**What you have to do**
Transcribe the data below verbatim from the line with "(if decide (e" to the line with "double_quoted_loop (S n)". Include both of those lines.

============================================================

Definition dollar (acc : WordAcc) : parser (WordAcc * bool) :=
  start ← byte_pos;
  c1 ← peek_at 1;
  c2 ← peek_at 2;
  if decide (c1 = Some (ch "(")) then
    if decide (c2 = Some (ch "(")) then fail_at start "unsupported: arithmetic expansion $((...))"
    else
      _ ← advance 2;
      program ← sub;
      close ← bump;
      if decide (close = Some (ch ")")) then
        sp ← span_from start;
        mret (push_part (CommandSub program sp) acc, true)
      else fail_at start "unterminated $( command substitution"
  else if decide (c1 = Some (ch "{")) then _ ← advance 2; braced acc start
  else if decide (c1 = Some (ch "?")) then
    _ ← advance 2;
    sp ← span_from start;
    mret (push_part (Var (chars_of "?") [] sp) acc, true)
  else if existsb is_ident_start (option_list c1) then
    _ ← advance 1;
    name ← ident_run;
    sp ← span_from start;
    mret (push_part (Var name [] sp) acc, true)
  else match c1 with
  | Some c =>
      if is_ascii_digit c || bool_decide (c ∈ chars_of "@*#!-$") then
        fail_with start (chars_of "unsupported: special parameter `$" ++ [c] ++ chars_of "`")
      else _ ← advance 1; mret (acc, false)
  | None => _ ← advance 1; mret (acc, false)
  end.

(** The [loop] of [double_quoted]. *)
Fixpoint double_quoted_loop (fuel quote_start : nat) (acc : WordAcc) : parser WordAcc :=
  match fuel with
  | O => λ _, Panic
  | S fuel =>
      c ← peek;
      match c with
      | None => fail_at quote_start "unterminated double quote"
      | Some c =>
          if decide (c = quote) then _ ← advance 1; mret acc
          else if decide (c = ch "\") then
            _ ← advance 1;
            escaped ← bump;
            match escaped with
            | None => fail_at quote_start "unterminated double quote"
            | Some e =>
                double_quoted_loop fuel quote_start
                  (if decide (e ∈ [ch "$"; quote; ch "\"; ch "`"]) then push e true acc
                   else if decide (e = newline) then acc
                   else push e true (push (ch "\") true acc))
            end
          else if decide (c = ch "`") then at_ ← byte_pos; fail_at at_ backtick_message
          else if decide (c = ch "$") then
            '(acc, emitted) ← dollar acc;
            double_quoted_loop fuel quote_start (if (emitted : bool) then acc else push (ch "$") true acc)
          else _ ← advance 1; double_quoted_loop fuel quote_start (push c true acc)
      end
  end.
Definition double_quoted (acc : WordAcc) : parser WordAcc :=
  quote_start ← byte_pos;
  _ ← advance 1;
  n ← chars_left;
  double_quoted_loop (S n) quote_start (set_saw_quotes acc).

============================================================

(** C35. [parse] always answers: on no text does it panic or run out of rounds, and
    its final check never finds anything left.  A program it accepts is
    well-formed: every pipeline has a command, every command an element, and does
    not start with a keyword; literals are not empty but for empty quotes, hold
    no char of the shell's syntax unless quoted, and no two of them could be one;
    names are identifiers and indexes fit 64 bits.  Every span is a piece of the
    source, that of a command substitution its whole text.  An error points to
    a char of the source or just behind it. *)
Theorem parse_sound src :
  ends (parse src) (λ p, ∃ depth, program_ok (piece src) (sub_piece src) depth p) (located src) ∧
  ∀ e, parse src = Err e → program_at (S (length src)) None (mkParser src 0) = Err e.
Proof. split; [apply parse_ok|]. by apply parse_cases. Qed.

============================================================

**Answer for this exercise**
                  (if decide (e ∈ [ch "$"; quote; ch "\"; ch "`"]) then push e true acc
                   else if decide (e = newline) then acc
                   else push e true (push (ch "\") true acc))
            end
          else if decide (c = ch "`") then at_ ← byte_pos; fail_at at_ backtick_message
          else if decide (c = ch "$") then
            '(acc, emitted) ← dollar acc;
            double_quoted_loop fuel quote_start (if (emitted : bool) then acc else push (ch "$") true acc)
          else _ ← advance 1; double_quoted_loop fuel quote_start (push c true acc)
      end
  end.
Definition double_quoted (acc : WordAcc) : parser WordAcc :=
  quote_start ← byte_pos;
  _ ← advance 1;
  n ← chars_left;
  double_quoted_loop (S n) quote_start (set_saw_quotes acc).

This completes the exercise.